Collected data ▸

(* ===== verification/Reputation.v ===== *)
(** * Reputation: [core/reputation.go]

    Per-account counters of lease events, applied when a lease block is added
    and reverted when it is undone. *)
From S2P Require Import Prelude GoLib.

Inductive EventKind :=
| EventLeaseAccepted | EventLeaseSettled | EventLeaseCancelled | EventLeaseUnfulfilled.

Record ReputationEvent := mkReputationEvent {
  ev_Kind : EventKind;
  ev_Provider : string;
  ev_Consumer : string;
  ev_Timestamp : Z;
  ev_DurationSecs : Z }.

Record ReputationAggregate := mkReputationAggregate {
  ra_Version : Z;
  ra_AcceptedAsProvider : Z;
  ra_SettledAsProvider : Z;
  ra_HoursAsProvider : Z;
  ra_UnfulfilledAsProvider : Z;
  ra_AcceptedAsConsumer : Z;
  ra_SettledAsConsumer : Z;
  ra_CancelledAsConsumer : Z;
  ra_HoursAsConsumer : Z;
  ra_UnfulfilledAsConsumer : Z;
  ra_FirstActivityAt : Z;
  ra_LastActivityAt : Z }.

Definition ReputationVersion : Z := 2.
Definition NewReputationAggregate : ReputationAggregate :=
  mkReputationAggregate ReputationVersion 0 0 0 0 0 0 0 0 0 0 0.

(** Rewrite the counters with [inc c by], given the roles of the account in the
    event; shared by the two directions. *)
Definition on_counters (inc : Z → Z → Z) (isProvider isConsumer : bool) (ev : ReputationEvent)
    (a : ReputationAggregate) : ReputationAggregate :=
  let p c by_ := if isProvider then inc c by_ else c in
  let q c by_ := if isConsumer then inc c by_ else c in
  match ev_Kind ev with
  | EventLeaseAccepted =>
      mkReputationAggregate (ra_Version a) (p (ra_AcceptedAsProvider a) 1)
        (ra_SettledAsProvider a) (ra_HoursAsProvider a) (ra_UnfulfilledAsProvider a)
        (q (ra_AcceptedAsConsumer a) 1) (ra_SettledAsConsumer a) (ra_CancelledAsConsumer a)
        (ra_HoursAsConsumer a) (ra_UnfulfilledAsConsumer a)
        (ra_FirstActivityAt a) (ra_LastActivityAt a)
  | EventLeaseSettled =>
      mkReputationAggregate (ra_Version a) (ra_AcceptedAsProvider a)
        (p (ra_SettledAsProvider a) 1) (p (ra_HoursAsProvider a) (ev_DurationSecs ev))
        (ra_UnfulfilledAsProvider a) (ra_AcceptedAsConsumer a)
        (q (ra_SettledAsConsumer a) 1) (ra_CancelledAsConsumer a)
        (q (ra_HoursAsConsumer a) (ev_DurationSecs ev)) (ra_UnfulfilledAsConsumer a)
        (ra_FirstActivityAt a) (ra_LastActivityAt a)
  | EventLeaseCancelled =>
      mkReputationAggregate (ra_Version a) (ra_AcceptedAsProvider a) (ra_SettledAsProvider a)
        (ra_HoursAsProvider a) (ra_UnfulfilledAsProvider a) (ra_AcceptedAsConsumer a)
        (ra_SettledAsConsumer a) (q (ra_CancelledAsConsumer a) 1) (ra_HoursAsConsumer a)
        (ra_UnfulfilledAsConsumer a) (ra_FirstActivityAt a) (ra_LastActivityAt a)
  | EventLeaseUnfulfilled =>
      mkReputationAggregate (ra_Version a) (ra_AcceptedAsProvider a) (ra_SettledAsProvider a)
        (ra_HoursAsProvider a) (p (ra_UnfulfilledAsProvider a) 1) (ra_AcceptedAsConsumer a)
        (ra_SettledAsConsumer a) (ra_CancelledAsConsumer a) (ra_HoursAsConsumer a)
        (q (ra_UnfulfilledAsConsumer a) 1) (ra_FirstActivityAt a) (ra_LastActivityAt a)
  end.

Definition with_activity (first last : Z) (a : ReputationAggregate) : ReputationAggregate :=
  mkReputationAggregate (ra_Version a) (ra_AcceptedAsProvider a) (ra_SettledAsProvider a)
    (ra_HoursAsProvider a) (ra_UnfulfilledAsProvider a) (ra_AcceptedAsConsumer a)
    (ra_SettledAsConsumer a) (ra_CancelledAsConsumer a) (ra_HoursAsConsumer a)
    (ra_UnfulfilledAsConsumer a) first last.

Definition ApplyReputationDelta (a : ReputationAggregate) (account : string)
    (ev : ReputationEvent) : ReputationAggregate :=
  if account =?s "" then a
  else
    let isProvider := account =?s ev_Provider ev in
    let isConsumer := account =?s ev_Consumer ev in
    if negb isProvider && negb isConsumer then a
    else
      let a := on_counters u64_add isProvider isConsumer ev a in
      let first := if (ra_FirstActivityAt a =? 0) || (ev_Timestamp ev <? ra_FirstActivityAt a)
                   then ev_Timestamp ev else ra_FirstActivityAt a in
      let last := if ra_LastActivityAt a <? ev_Timestamp ev
                  then ev_Timestamp ev else ra_LastActivityAt a in
      with_activity first last a.

(** [dec] of [RevertReputationDelta]: clamped subtraction *)
Definition rep_dec (c by_ : Z) : Z := if c <? by_ then 0 else c - by_.

Definition RevertReputationDelta (a : ReputationAggregate) (account : string)
    (ev : ReputationEvent) : ReputationAggregate :=
  if account =?s "" then a
  else
    let isProvider := account =?s ev_Provider ev in
    let isConsumer := account =?s ev_Consumer ev in
    if negb isProvider && negb isConsumer then a
    else on_counters rep_dec isProvider isConsumer ev a.

Definition counters (a : ReputationAggregate) : list Z :=
  [ra_AcceptedAsProvider a; ra_SettledAsProvider a; ra_HoursAsProvider a;
   ra_UnfulfilledAsProvider a; ra_AcceptedAsConsumer a; ra_SettledAsConsumer a;
   ra_CancelledAsConsumer a; ra_HoursAsConsumer a; ra_UnfulfilledAsConsumer a].

Definition hasNoCounters (a : ReputationAggregate) : bool := forallb (λ c, c =? 0) (counters a).

Definition AffectedAccounts (ev : ReputationEvent) : list string :=
  (if negb (ev_Provider ev =?s "") then [ev_Provider ev] else []) ++
  (if negb (ev_Consumer ev =?s "") && negb (ev_Consumer ev =?s ev_Provider ev)
   then [ev_Consumer ev] else []).

(** The engine is its map of aggregates; the writes to the backing store are
    returned as a list of puts ([Some]) and deletes ([None]). *)
Notation Reputations := (gmap string ReputationAggregate).

Definition apply_one (ev : ReputationEvent) (agg : Reputations) (acc : string) : Reputations :=
  <[acc := ApplyReputationDelta (default NewReputationAggregate (agg !! acc)) acc ev]> agg.

Definition ReputationApply (ev : ReputationEvent) (agg : Reputations) : Reputations :=
  foldl (apply_one ev) agg (AffectedAccounts ev).

Definition revert_one (ev : ReputationEvent) (agg : Reputations) (acc : string) : Reputations :=
  match agg !! acc with
  | None => agg
  | Some a =>
      let a := RevertReputationDelta a acc ev in
      if hasNoCounters a then delete acc agg else <[acc := a]> agg
  end.

Definition ReputationRevert (ev : ReputationEvent) (agg : Reputations) : Reputations :=
  foldl (revert_one ev) agg (AffectedAccounts ev).

(** The writes [Apply] and [Revert] pass to the reputation store; [Revert]
    leaves accounts it does not know alone. *)
Definition apply_writes (ev : ReputationEvent) (after : Reputations)
    : list (string * option ReputationAggregate) :=
  (λ acc, (acc, after !! acc)) <$> AffectedAccounts ev.
Definition revert_writes (ev : ReputationEvent) (before after : Reputations)
    : list (string * option ReputationAggregate) :=
  (λ acc, (acc, after !! acc)) <$>
    filter (λ acc, is_Some (before !! acc)) (AffectedAccounts ev).

(** ** Applying and reverting *)

Definition counters_of (agg : Reputations) (acc : string) : list Z :=
  from_option counters (counters NewReputationAggregate) (agg !! acc).

Lemma counters_with_activity f l a : counters (with_activity f l a) = counters a.
Proof. done. Qed.

Lemma rep_dec_add c k : is_u64 (c + k) → 0 <= c → 0 <= k → rep_dec (u64_add c k) k = c.
Proof.
  intros H Hc Hk. unfold rep_dec, u64_add. rewrite u64_small by done.
  destruct (Z.ltb_spec (c + k) k); lia.
Qed.

(** No counter that the event increments is about to wrap. *)
Definition room (ev : ReputationEvent) (a : ReputationAggregate) : Prop :=
  Forall (λ c, 0 <= c ∧ c + 1 < two64 ∧ c + ev_DurationSecs ev < two64) (counters a).

Lemma counters_revert_apply p q ev a f l :
  room ev a → 0 <= ev_DurationSecs ev →
  counters (on_counters rep_dec p q ev (with_activity f l (on_counters u64_add p q ev a)))
  = counters a.
Proof.
  intros Hr Hd. unfold room, counters in Hr.
  repeat match goal with H : Forall _ (_ :: _) |- _ => apply Forall_cons in H as [? H] end.
  assert (R : ∀ c k, 0 <= c ∧ c + 1 < two64 ∧ c + ev_DurationSecs ev < two64 →
    k = 1 ∨ k = ev_DurationSecs ev → rep_dec (u64_add c k) k = c).
  { intros c k ? Hk. apply rep_dec_add; unfold is_u64; lia. }
  destruct ev as [k ? ? ? d]; cbn [ev_DurationSecs] in *.
  unfold counters, on_counters, with_activity; cbn [ev_Kind ev_DurationSecs].
  destruct k, p, q; cbn -[u64_add rep_dec]; rewrite ?R by auto; done.
Qed.

Lemma hasNoCounters_true a : hasNoCounters a = true → counters a = counters NewReputationAggregate.
Proof.
  unfold hasNoCounters, counters. cbn. intros H. bool_hyps. congruence.
Qed.

Lemma revert_delta_time a acc k p c t t' d :
  RevertReputationDelta a acc (mkReputationEvent k p c t d)
  = RevertReputationDelta a acc (mkReputationEvent k p c t' d).
Proof. done. Qed.

Lemma delta_revert_apply a acc ev :
  room ev a → 0 <= ev_DurationSecs ev →
  counters (RevertReputationDelta (ApplyReputationDelta a acc ev) acc ev) = counters a.
Proof.
  intros Hr Hd. unfold RevertReputationDelta, ApplyReputationDelta.
  case_bool_decide; [done|]. destruct (negb _ && negb _); [done|].
  by apply counters_revert_apply.
Qed.

Lemma counters_of_revert_one ev agg acc acc' :
  counters_of (revert_one ev agg acc) acc' =
  if decide (acc = acc') then
    from_option (λ a, counters (RevertReputationDelta a acc ev))
      (counters NewReputationAggregate) (agg !! acc)
  else counters_of agg acc'.
Proof.
  unfold counters_of, revert_one. destruct (decide (acc = acc')) as [<-|Hne].
  - destruct (agg !! acc) as [a|] eqn:E; cbn [from_option]; cbv zeta; [|by rewrite E].
    destruct (hasNoCounters (RevertReputationDelta a acc ev)) eqn:Eh.
    + rewrite lookup_delete_eq. cbn. by apply hasNoCounters_true in Eh.
    + by rewrite lookup_insert_eq.
  - destruct (agg !! acc) as [a|] eqn:E; [|done].
    destruct (hasNoCounters (RevertReputationDelta _ acc ev)); [by rewrite lookup_delete_ne|by rewrite lookup_insert_ne].
Qed.

Lemma revert_one_ne ev agg acc acc' : acc ≠ acc' → revert_one ev agg acc !! acc' = agg !! acc'.
Proof.
  intros H. unfold revert_one. destruct (agg !! acc); [|done].
  destruct (hasNoCounters (RevertReputationDelta _ acc ev)); [by rewrite lookup_delete_ne|by rewrite lookup_insert_ne].
Qed.

Lemma affected_nodup ev : NoDup (AffectedAccounts ev).
Proof.
  unfold AffectedAccounts. repeat case_bool_decide; cbn;
    repeat constructor; set_solver.
Qed.

Lemma fold_apply_other ev l agg acc :
  acc ∉ l → foldl (apply_one ev) agg l !! acc = agg !! acc.
Proof.
  revert agg. induction l as [|x l IH]; intros agg H; cbn; [done|].
  rewrite IH by set_solver. unfold apply_one. rewrite lookup_insert_ne; [done|set_solver].
Qed.

Lemma fold_apply_in ev l agg acc :
  NoDup l → acc ∈ l →
  foldl (apply_one ev) agg l !! acc
  = Some (ApplyReputationDelta (default NewReputationAggregate (agg !! acc)) acc ev).
Proof.
  revert agg. induction l as [|x l IH]; intros agg Hnd Hin; cbn; [set_solver|].
  apply NoDup_cons in Hnd as [Hx Hnd]. apply elem_of_cons in Hin as [->|Hin].
  - rewrite fold_apply_other by done. unfold apply_one. by rewrite lookup_insert_eq.
  - rewrite IH by done. unfold apply_one. rewrite lookup_insert_ne; [done|set_solver].
Qed.

Lemma fold_revert_counters ev l agg acc :
  NoDup l →
  counters_of (foldl (revert_one ev) agg l) acc =
  if decide (acc ∈ l) then
    from_option (λ a, counters (RevertReputationDelta a acc ev))
      (counters NewReputationAggregate) (agg !! acc)
  else counters_of agg acc.
Proof.
  revert agg. induction l as [|x l IH]; intros agg Hnd; cbn.
  { destruct (decide (acc ∈ [])); [set_solver|done]. }
  apply NoDup_cons in Hnd as [Hx Hnd]. rewrite IH by done.
  destruct (decide (acc = x)) as [->|Hne].
  - rewrite (decide_False (P:=x ∈ l)), decide_True by set_solver.
    by rewrite counters_of_revert_one, decide_True.
  - rewrite revert_one_ne, counters_of_revert_one, (decide_False (P:=x = acc)) by congruence.
    destruct (decide (acc ∈ l)); [rewrite decide_True by set_solver|rewrite decide_False by set_solver]; done.
Qed.

(** undoing a lease event restores the counters of every account: the
    engine's [Revert] of an event, with whatever timestamp, cancels its
    [Apply] as long as no counter is at the end of its 64-bit range. *)
Theorem Reputation_revert_apply k p c t t' d agg :
  let ev := mkReputationEvent k p c t d in
  0 <= d →
  (∀ acc, room ev (default NewReputationAggregate (agg !! acc))) →
  ∀ acc, counters_of (ReputationRevert (mkReputationEvent k p c t' d) (ReputationApply ev agg)) acc
         = counters_of agg acc.
Proof.
  intros ev Hd Hroom acc. unfold ReputationRevert, ReputationApply.
  change (AffectedAccounts (mkReputationEvent k p c t' d)) with (AffectedAccounts ev).
  pose proof (affected_nodup ev) as Hnd. rewrite fold_revert_counters by done.
  destruct (decide (acc ∈ AffectedAccounts ev)) as [Hin|Hin].
  - rewrite fold_apply_in by done. cbn [from_option].
    rewrite (revert_delta_time _ _ k p c t' t d). fold ev. rewrite delta_revert_apply by done.
    unfold counters_of. by destruct (agg !! acc).
  - unfold counters_of. by rewrite fold_apply_other.
Qed.

Lemma Reputation_revert_apply_witness :
  counters_of (ReputationRevert (mkReputationEvent EventLeaseSettled "p" "c" 0 3600)
    (ReputationApply (mkReputationEvent EventLeaseSettled "p" "c" 77 3600)
      {[ "p" := mkReputationAggregate 2 3 2 7200 0 0 0 0 0 0 5 70 ]})) "p"
  = counters_of {[ "p" := mkReputationAggregate 2 3 2 7200 0 0 0 0 0 0 5 70 ]} "p".
Proof.
  apply (Reputation_revert_apply EventLeaseSettled "p" "c" 77 0 3600
    {[ "p" := mkReputationAggregate 2 3 2 7200 0 0 0 0 0 0 5 70 ]}); [done|].
  intros acc. destruct (decide (acc = "p")) as [->|Hne].
  - rewrite lookup_singleton_eq. repeat constructor; vm_compute; done.
  - rewrite lookup_singleton_ne by done. repeat constructor; vm_compute; done.
Defined.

WORK INSTRUCTIONS ▸ Please give an exact copy of the entries above, from the line with "(** [dec] of" down to the line with "<[acc := ApplyReputationDelta", inclusive, and nothing else.

RESPONSE BELOW ▸
(** [dec] of [RevertReputationDelta]: clamped subtraction *)
Definition rep_dec (c by_ : Z) : Z := if c <? by_ then 0 else c - by_.

Definition RevertReputationDelta (a : ReputationAggregate) (account : string)
    (ev : ReputationEvent) : ReputationAggregate :=
  if account =?s "" then a
  else
    let isProvider := account =?s ev_Provider ev in
    let isConsumer := account =?s ev_Consumer ev in
    if negb isProvider && negb isConsumer then a
    else on_counters rep_dec isProvider isConsumer ev a.

Definition counters (a : ReputationAggregate) : list Z :=
  [ra_AcceptedAsProvider a; ra_SettledAsProvider a; ra_HoursAsProvider a;
   ra_UnfulfilledAsProvider a; ra_AcceptedAsConsumer a; ra_SettledAsConsumer a;
   ra_CancelledAsConsumer a; ra_HoursAsConsumer a; ra_UnfulfilledAsConsumer a].

Definition hasNoCounters (a : ReputationAggregate) : bool := forallb (λ c, c =? 0) (counters a).

Definition AffectedAccounts (ev : ReputationEvent) : list string :=
  (if negb (ev_Provider ev =?s "") then [ev_Provider ev] else []) ++
  (if negb (ev_Consumer ev =?s "") && negb (ev_Consumer ev =?s ev_Provider ev)
   then [ev_Consumer ev] else []).

(** The engine is its map of aggregates; the writes to the backing store are
    returned as a list of puts ([Some]) and deletes ([None]). *)
Notation Reputations := (gmap string ReputationAggregate).

Definition apply_one (ev : ReputationEvent) (agg : Reputations) (acc : string) : Reputations :=
  <[acc := ApplyReputationDelta (default NewReputationAggregate (agg !! acc)) acc ev]> agg.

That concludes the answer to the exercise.